We struggle with strangeness. Whether we fear who’s different or merely fear those who fear the different differently from us, home’s where our differences largely go unnoticed. It struck me how self-evident it has become to see public announcements, on a hurricane for instance, accompanied by somebody translating them into sign language. It’s difficult not to see this as progress; therefore difficult to see it as anything but self-evident. But it’s not self-evident. It’s the outcome of a struggle by strangers incapable of hearing and once discarded by society and probably labeled “deaf and dumb”. Well, it is their struggle and that of caring people who provided an understanding home to them in which they could be understood and, hence, come to their own understanding. How did they realize such a remarkable feat making acceptance of deaf people into something “so general as to make it unthinkable to see it as someone’s original idea”? The latter is Kafka’s description of that immediate insight which, once made, seems to become so entrenched in custom it is like it could not have been otherwise. Wittgenstein would probably say it becomes part of the grammar of deafness that it is a difference that ought to be accommodated. Still, however self-evident it may seem now it was anything but self-evident not so very long ago.
How can that be? What can we learn from it?

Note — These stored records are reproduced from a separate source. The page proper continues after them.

Definition BarrierPotential_fx (self : object) (x : R) : M pyarg :=
  let lhs := Rabs x in
  pos <- getnum self "pos" ;;
  width <- getnum self "width" ;;
  if Rleb lhs (Rabs (pos + width)) then
    A <- getnum self "A" ;; ret (Scalar A)
  else ret (Scalar 0).

Definition BarrierPotential_farr (self : object) (x : list R) : M pyarg :=
  let res := zeros (length x) in
  pos <- getnum self "pos" ;;
  let ge_pos := map (fun xi => Rgeb xi pos) x in
  pos <- getnum self "pos" ;;
  width <- getnum self "width" ;;
  let le_hi := map (fun xi => Rleb xi (pos + width)) x in
  A <- getnum self "A" ;;
  let res := np_mask_set res (zip_with andb ge_pos le_hi) A in
  pos <- getnum self "pos" ;;
  let lt_pos := map (fun xi => Rltb xi pos) x in
  pos <- getnum self "pos" ;;
  width <- getnum self "width" ;;
  let ge_lo := map (fun xi => Rgeb xi (pos - width)) x in
  A <- getnum self "A" ;;
  let res := np_mask_set res (zip_with andb lt_pos ge_lo) A in
  ret (Array res).

Definition StepPotential_fx (self : object) (x : R) : M pyarg :=
  pos <- getnum self "pos" ;;
  if Rltb x pos then
    A <- getnum self "A" ;; ret (Scalar A)
  else ret (Scalar 0).

Definition StepPotential_farr (self : object) (x : list R) : M pyarg :=
  let res := zeros (length x) in
  pos <- getnum self "pos" ;;
  let mask := map (fun xi => Rgeb xi pos) x in
  A <- getnum self "A" ;;
  ret (Array (np_mask_set res mask A)).

(** Method resolution of [self._fx] and [self._farr] on the class. *)
Definition _fx (self : object) (x : R) : M pyarg :=
  match cls self with
  | Potential => Potential_fx self x
  | NullPotential => NullPotential_fx self x
  | PointPotential => PointPotential_fx self x
  | BarrierPotential => BarrierPotential_fx self x
  | StepPotential => StepPotential_fx self x
  end.

Definition _farr (self : object) (x : list R) : M pyarg :=
  match cls self with
  | Potential => Potential_farr self x
  | NullPotential => NullPotential_farr self x
  | PointPotential => PointPotential_farr self x
  | BarrierPotential => BarrierPotential_farr self x
  | StepPotential => StepPotential_farr self x
  end.

(** [Potential.f]: arrays have an [__iter__] attribute and go to [_farr],
    numbers go to [_fx]. *)
Definition f (self : object) (x : pyarg) : M pyarg :=
  match x with
  | Array xs => _farr self xs
  | Scalar x => _fx self x
  end.

End potentials.

(** * particle.py *)
Module particle.

Record Particle : Type :=
  { x0 : R; m : R; sigma : R; k0 : R; E : R }.

Definition hbar : R := 1.

(** The default of the keyword argument [m]. *)
Definition default_m : R := 1.

(** [k0 ** 2] on the constructor's argument, which may be [None]. *)
Definition py_sqr_opt (k : option R) : M R :=
  match k with
  | Some k => ret (k ^ 2)
  | None => raise TypeError
  end.

(** [Particle.__init__(self, x0, sigma, k0=None, m=1)].  The energy is
    computed from the argument [k0], not from [self.k0]; the divisions by
    [m] and by [sigma**2] are divisions of Python scalars. *)
Definition Particle_init (x0 sigma : R) (k0 : option R) (m : R) : M Particle :=
  let self_k0 := match k0 with None => PI / 20 | Some k => k end in
  h2m <- py_div (hbar ^ 2 / 2) m ;;
  k2 <- py_sqr_opt k0 ;;
  s <- py_div (1 / 2) (sigma ^ 2) ;;
  ret {| x0 := x0; m := m; sigma := sigma; k0 := self_k0;
         E := h2m * (k2 + s) |}.

(** The three vectorised evaluations of the wave packet. *)
Definition envelope (self : Particle) (t x : R) : R :=
  exp (- (x - t - x0 self) ^ 2 / (2 * sigma self ^ 2)).

Definition real (self : Particle) (x : list R) (t : R) : list R :=
  map (fun xi => envelope self t xi * cos (k0 self * xi)) x.

Definition imag (self : Particle) (x : list R) (t : R) : list R :=
  map (fun xi => envelope self t xi * sin (k0 self * xi)) x.

Definition prob (self : Particle) (x : list R) (t : R) : list R :=
  zip_with Rplus (map (fun v => v ^ 2) (real self x t))
                 (map (fun v => v ^ 2) (imag self x t)).

End particle.

(** * simulation.py *)
Module simulation.

Import potentials.
Import particle(Particle, hbar, x0, m, sigma, k0, E).

(** [np.arange(start, stop, step)] on floats: [ceil((stop - start)/step)]
    points [start + i*step] (none when that number is negative); a zero step
    raises.  The difference and the quotient are the binary64 ones, so the
    number of points is the ceiling of a rounded quotient. *)
Definition Rceil (r : R) : Z := (1 - up (- r))%Z.

Definition np_arange (start stop step : R) : M (list R) :=
  if Req_dec_T step 0 then raise ZeroDivisionError
  else
    let n := Z.to_nat (Rceil (fl (fl (stop - start) / step))) in
    ret (map (fun i => start + INR i * step) (seq 0 n)).

(** [range(n)] *)
Definition py_range (n : Z) : list Z := map Z.of_nat (seq 0 (Z.to_nat n)).

(** [t % d] on integers: the sign follows the divisor, as [Z.modulo] does. *)
Definition py_mod (t d : Z) : M Z :=
  if Z.eqb d 0 then raise ZeroDivisionError else ret (t mod d)%Z.

Record Simulation : Type :=
  { N : nat;
    T : Z;
    dx : R;
    dt : option R;
    scale : list R;
    potentials : list object;
    V : list R;
    p : Particle }.

Definition default_N : nat := 1200.
Definition default_dx : R := 1.

(** [V += pot.f(self.scale)] *)
Definition np_iadd (V : list R) (r : pyarg) : M (list R) :=
  match r with
  | Array b => np_imap2 Rplus V b
  | Scalar y => ret (map (fun v => v + y) V)
  end.

Fixpoint evalPotentials_loop (V : list R) (scale : list R) (pots : list object)
  : M (list R) :=
  match pots with
  | [] => ret V
  | pot :: pots' =>
      r <- f pot (Array scale) ;;
      V' <- np_iadd V r ;;
      evalPotentials_loop V' scale pots'
  end.

(** [Simulation.evalPotentials], on the attributes it reads. *)
Definition evalPotentials (N : nat) (potentials : list object) (scale : list R)
  : M (list R) :=
  evalPotentials_loop (zeros N) scale potentials.
(** * MangoDB HFT dashboard: the browser script and the chat server

    A shallow embedding of [script.js] (the dashboard's event handlers, the
    chart history, the JavaScript backtest) and of the Express chat server,
    with the properties the specification states about them.

    JavaScript numbers are IEEE 754 binary64 values, so they are modelled by
    Rocq's primitive [float]; integer counters that the script only ever
    increments by one are kept as [Z].  [Math.random] is a sequence of floats
    read through a position counter. *)

From Stdlib Require Import ZArith List String Ascii Bool Lia Floats.
From stdpp Require Import base gmap strings list.

Local Open Scope Z_scope.
Set Warnings "-inexact-float".

(** * Part I: the program *)

(** ** JavaScript numbers *)

Module Num.

(** An integer counter read as a number.  The conversion is exact below
    [2^53], the range in which JavaScript keeps integers exactly. *)
Definition of_Z (z : Z) : float :=
  if (z <? 0)%Z then (- PrimFloat.of_uint63 (Uint63.of_Z (- z)))%float
  else PrimFloat.of_uint63 (Uint63.of_Z z).

Definition MAX_SAFE_INTEGER : Z := 2 ^ 53 - 1.

(** [Math.abs], [Math.sqrt]. *)
Definition Math_abs (x : float) : float := PrimFloat.abs x.
Definition Math_sqrt (x : float) : float := PrimFloat.sqrt x.

(** [Math.pow(x, 2)]. *)
Definition Math_pow2 (x : float) : float := (x * x)%float.
(** * EPSG finder: coordinate-to-projection resolution

    A shallow embedding of the domain logic of [app.py]: the DMS to
    decimal-degree conversion [dms_to_dd], the UTM zone and EPSG code
    derivation [get_epsg], the projection table [get_projection_info] and
    the CSV batch block that applies [get_epsg] to every row of a pandas
    data frame.

    Numbers.  Python floats are modelled by exact rationals ([Q]), with one
    extra value for NaN (the marker pandas uses for a missing cell);
    rounding of binary64 arithmetic and the infinities are outside that
    model.  Python integers are unbounded and modelled by [Z].  Where the
    rounding decides the result, the zone a longitude falls in, [get_epsg]
    is modelled a second time on IEEE 754 binary64 numbers, in
    [Binary64]. *)

From Stdlib Require Import ZArith QArith Qround String Ascii List Bool Lia.
From Stdlib Require Import DecimalString Lqa SpecFloat.
From Stdlib Require DecimalFacts DecimalPos.
Import ListNotations.

Local Open Scope string_scope.
Local Open Scope Z_scope.

(** ** The fragment of Python the program runs on *)

Module Py.

(** Exceptions the modelled code can raise. *)
Inductive exn : Type :=
| TypeError
| ValueError
| KeyError
| OverflowError
| CRSError.
Lemma extract_no_clash (sp : species_node) (units : option expr)
    (model_id : option string) :
  well_formed sp → ¬ clashing grounding_map sp model_id →
  ∃ c, _extract_concept get_curie grounding_map sp units model_id = Ok c.
Proof.
  intros Hwf Hno. unfold _extract_concept.
  destruct (curated grounding_map sp model_id) as [[ids ctx]|] eqn:Hcur;
    [by eexists|].
  destruct (sn_annotation sp) as [tree|] eqn:Hann; [|by eexists].
  destruct (Hwf _ Hann) as (ann & -> & Hp & Hi & Hv).
  rewrite bind_Ok_l.
  destruct (read_items_resolved _ Hp) as [-> Hfp]. rewrite bind_Ok_l.
  destruct (read_items_resolved _ Hi) as [-> Hfi]. rewrite bind_Ok_l.
  pose proof (clean_identifiers_filled _ Hfi) as Hclean.
  destruct (clean_identifiers (item_tuple <$> ann_identifiers ann))
    as [l ctx0] eqn:El. simpl in Hclean.
  destruct (decide (NoDup (prefix_of <$> l))) as [Hnd|Hnd].
  2:{ destruct Hno. split; [done|]. exists ann. by rewrite El. }
  unfold keys_repeat. rewrite bool_decide_true by done. simpl.
  destruct (add_properties_filled (item_tuple <$> ann_properties ann) ctx0 Hfp)
    as [ctx1 ->]. simpl.
  assert (∃ elements ctx2,
            match l with
            | [] =>
                version ← read_items (ann_version ann);
                elements ← reverse <$> sorted_tuples version;
                Ok (fallback_identifiers elements ctx1)
            | _ :: _ => Ok (l, ctx1)
            end = Ok (elements, ctx2) ∧ Forall is_Some elements)
    as (elements & ctx2 & -> & Hfe).
  { destruct l as [|t l].
    - destruct (read_items_resolved _ Hv) as [-> Hfv]. rewrite bind_Ok_l.
      destruct (sorted_tuples_filled _ Hfv) as (sv & -> & Hsv). simpl.
      pose proof (fallback_identifiers_filled (reverse sv) ctx1) as Hfb.
      destruct (fallback_identifiers (reverse sv) ctx1) as [els ctx2].
      exists els, ctx2. split; [done|]. apply Hfb. by apply Forall_reverse.
    - by exists (t :: l), ctx1. }
  simpl.
  destruct (validated_identifiers_filled _ Hfe) as [ids0 Hids0].
  rewrite Hids0. simpl.
  apply validated_identifiers_wf in Hids0.
  match goal with
  | |- ∃ c, Sbml.grounding_normalize _ ?c0 = _ =>
      destruct (grounding_normalize_total c0) as (c & Hc & _);
        [|by exists c]
  end.
  simpl. destruct model_id as [mid|]; [destruct (str_truthy mid)|];
    try done. by apply set_wf.
Qed.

I cheated in the above paraphrase of Kafka. He does not use the verb think but – instead – used the verb feel. A challenge then could be that since it once was otherwise it could still shift again. It is a merely contingent gut feeling, and we should not take such gut feelings for granted since they are made of the same sort of stuff that made diversity such as – but not only – deafness suspect in the first place. That can’t be right though. In the example of Kafka (Goethe’s phrase “the castanet-rhythm of the children in wooden shoes”) there really is no difference between feeling and thinking; what can’t be unheard can’t be unthought, and vice versa (much in the same vein as “participatory sense-making” as proposed by H. De Jaegher). I may be a cheat but I’m no liar (I do apologize, by the way, for using such an auditory example in a piece relying on the history of deafness; the irony is not lost on me but I do wonder whether, when translated into sign language, it can be unseen).
“What stands fast does so, not because it is intrinsically obvious or convincing; it is rather held fast by what lies around it.” (Wittgenstein, On Certainty, 144)
This Wittgenstein quote is mostly taken as indicating that we have to rest somewhere: be quiet and accept things as they are. Things, on this reading, just happen to be in a certain way and the only thing we can do is avoid being confused about how they are. But it is so very confused to not ask yourself why some things stand fast and how they ar held so by their surroundings. Clearly they are held together by our social practice of language, and it is we who hold that practice together. Once the stranger is accepted as one of our own, she cannot be unheard anymore. Instead of being seen as radically different we see them as how we (our kids, our parents, our friends, …) could be. They are brought closer to us. They are brought home. We suddenly have a radical responsibility to interpret them. It is at this point – because we are scared by all this change, scared to see us as them, terrified at the increased responsibility we so get … that elaborate doctrines are constructed such as to dismiss this new claim on us. It is these constructs that are confused because they’re trying to isolate our language – our habits – from those who used to be strangers and now are amongst us.
Sure, we want to hold on to the convenient home we were used to. We want to be able to look out of the window and point our fingers at them. The thing just is that once we have seen the rabbit/duck we cannot unsee it. We can fight seeing it (that’s the kind of fight we see going on now, the fight not to want to see it) and that fight can be horrid and violent. It is literally a fight to keep the comfort of our bigotry: not to see the bigger picture. But it is a fight that will be lost because this myopic vision cannot stand fast anymore. Once the analogy is seen, everything that lies around it will force the previous certainty to shift in an irreversible way. Ultimately things will come into the new focus. We have no choice in the matter. Just like Kafka observed: it becomes self-evidently so. Not because it is just a gut feeling. Far from it, it has destroyed a gut feeling: what was noise has now become a specific rhythmic sound.
That is obviously not the end of it. There will always be strangers. We will also always be, to some extent at least, strangers. As the old book of Exodus has it: “You shall not wrong a stranger or oppress him, for you were strangers in the land of Egypt.” Language is nothing else as trying to understand strangers and be understood by strangers. Language is there to bridge differences. To do that it needs to explain differences with a continuous risk of creating new dogmatic (patriotic, religious, scientistic, capitalist, …) boundaries that seem to stand fast but ultimately will start to drift under a pressure of understanding that the stranger’s difference is – after all the explanations – non-essential; non-essential because not at odds with the fact of participatory sense-making i.e. communication.
The fact of inclusion of people with disabilities – the strangers amongst us – literally does bring home the untenability of resting with exclusion of the different. As these different start to speak (make friends, have kids, parent, …) we reverse Foucault and see that there can be no lasting paradigm in which some people are othered. Obviously this was and is and will be a struggle but once people see the analogy between the strangers amongst us and the strangers that come to us, maybe it will be harder for those with confusing ideas to play the demagogue confusing people into feeling like enemies.